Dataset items

Lemma extractDynamicColumns_prefix log s :
  dynamicColumns s `prefix_of` dynamicColumns (extractDynamicColumns log s).
Proof.
  unfold extractDynamicColumns. generalize (propertyKeys log). intros ks. revert s.
  induction ks as [| k rest IH]; intros s; simpl; [done |].
  etransitivity; [apply register_key_prefix | apply IH].
Qed.

Lemma logs_observer_dynamicColumns active s :
  dynamicColumns (logs_observer active s) = dynamicColumns s.
Proof.
  unfold logs_observer. destruct (logs s); [| done].
  unfold selection_set. destruct (selection_is (selection s) None); [done |].
  destruct (autorun_selection_frame active (set_selection None s)) as (_ & _ & Hdyn & _).
  exact Hdyn.
Qed.

Lemma logs_push_prefix active log s :
  dynamicColumns s `prefix_of` dynamicColumns (logs_push active log s).
Proof.
  unfold logs_push, logs_intercept_added.
  destruct (augmentLog log (driverlessRules s) (workspaceUri s)) as [log' rules].
  rewrite logs_observer_dynamicColumns. simpl.
  apply (extractDynamicColumns_prefix log' (set_driverlessRules rules s)).
Qed.

Lemma remove_log_dynamicColumns active s uri :
  dynamicColumns (remove_log active s uri) = dynamicColumns s.
Proof.
  unfold remove_log, logs_splice. destruct (findIndex uri (logs s)) as [i |]; [| done].
  destruct (i <? length (logs s))%nat; [| done].
  by rewrite logs_observer_dynamicColumns.
Qed.

Lemma add_logs_prefix active added : ∀ acc,
  dynamicColumns (outcome_state acc)
  `prefix_of` dynamicColumns (outcome_state (foldl (add_log active) acc added)).
Proof.
  induction added as [| a rest IH]; intros acc; simpl; [done |].
  etransitivity; [| apply IH].
  unfold add_log. destruct acc as [s | e s]; [| done].
  destruct (if present (Added.text a) then _ else _) as [log |]; simpl; [| done].
  apply logs_push_prefix.
Qed.

(** X16. The dynamic columns are append-only.  Whatever a ['spliceLogs']
    message removes and adds, and whether its handler returns or throws,
    the dynamic columns before it are a prefix of the dynamic columns after
    it: removing logs removes no dynamic column, and an ingestion only
    appends.  So a dynamic column keeps its place, and every place in the
    list of columns keeps the name of its column. *)
Theorem dynamicColumns_append_only
    (active : bool) (removed : list string) (added : list Added.t) (s : IndexStore.t) :
  let s' := outcome_state (onMessage active (message (Command.spliceLogs removed added)) s) in
  dynamicColumns s `prefix_of` dynamicColumns s'
  ∧ (∀ i key, dynamicColumns s !! i = Some key → dynamicColumns s' !! i = Some key)
  ∧ (∀ i col, columns s !! i = Some col →
       ∃ col', columns s' !! i = Some col' ∧ Column.name col' = Column.name col).
Proof.
  cbn zeta. simpl.
  set (s' := outcome_state (foldl (add_log active) (Returned (foldl (remove_log active) s removed)) added)).
  assert (dynamicColumns s `prefix_of` dynamicColumns s') as Hprefix.
  { subst s'. etransitivity; [| apply add_logs_prefix]. simpl.
    clear. revert s. induction removed as [| uri rest IH]; intros s; simpl; [done |].
    etransitivity; [| apply IH]. by rewrite remove_log_dynamicColumns. }
  split; [done |].
  assert (∀ i key, dynamicColumns s !! i = Some key → dynamicColumns s' !! i = Some key)
    as Hplace.
  { intros i key Hkey. destruct Hprefix as [more ->]. by apply lookup_app_l_Some. }
  split; [done |].
  intros i col. unfold columns, columnsPermanent. rewrite !app_nil_l.
  destruct (decide (i < 7)%nat) as [Hlt | Hge].
  - rewrite !lookup_app_l by (simpl; lia).
    do 7 (destruct i as [| i]; [intros [= <-]; eexists; split; [reflexivity | done] |]).
    lia.
  - rewrite !lookup_app_r by (simpl; lia). simpl length.
    unfold dynamicPropertyColumns. rewrite !list_lookup_imap.
    destruct (dynamicColumns s !! (i - 7)%nat) as [key |] eqn:Hkey; [| done].
    rewrite (Hplace _ _ Hkey). simpl. intros [= <-]. eexists. split; [reflexivity | done].
Qed.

_TRY IT_
Go through the data and gather every line that holds "Hdyn".

_RESULT_
  destruct (autorun_selection_frame active (set_selection None s)) as (_ & _ & Hdyn & _).
  exact Hdyn.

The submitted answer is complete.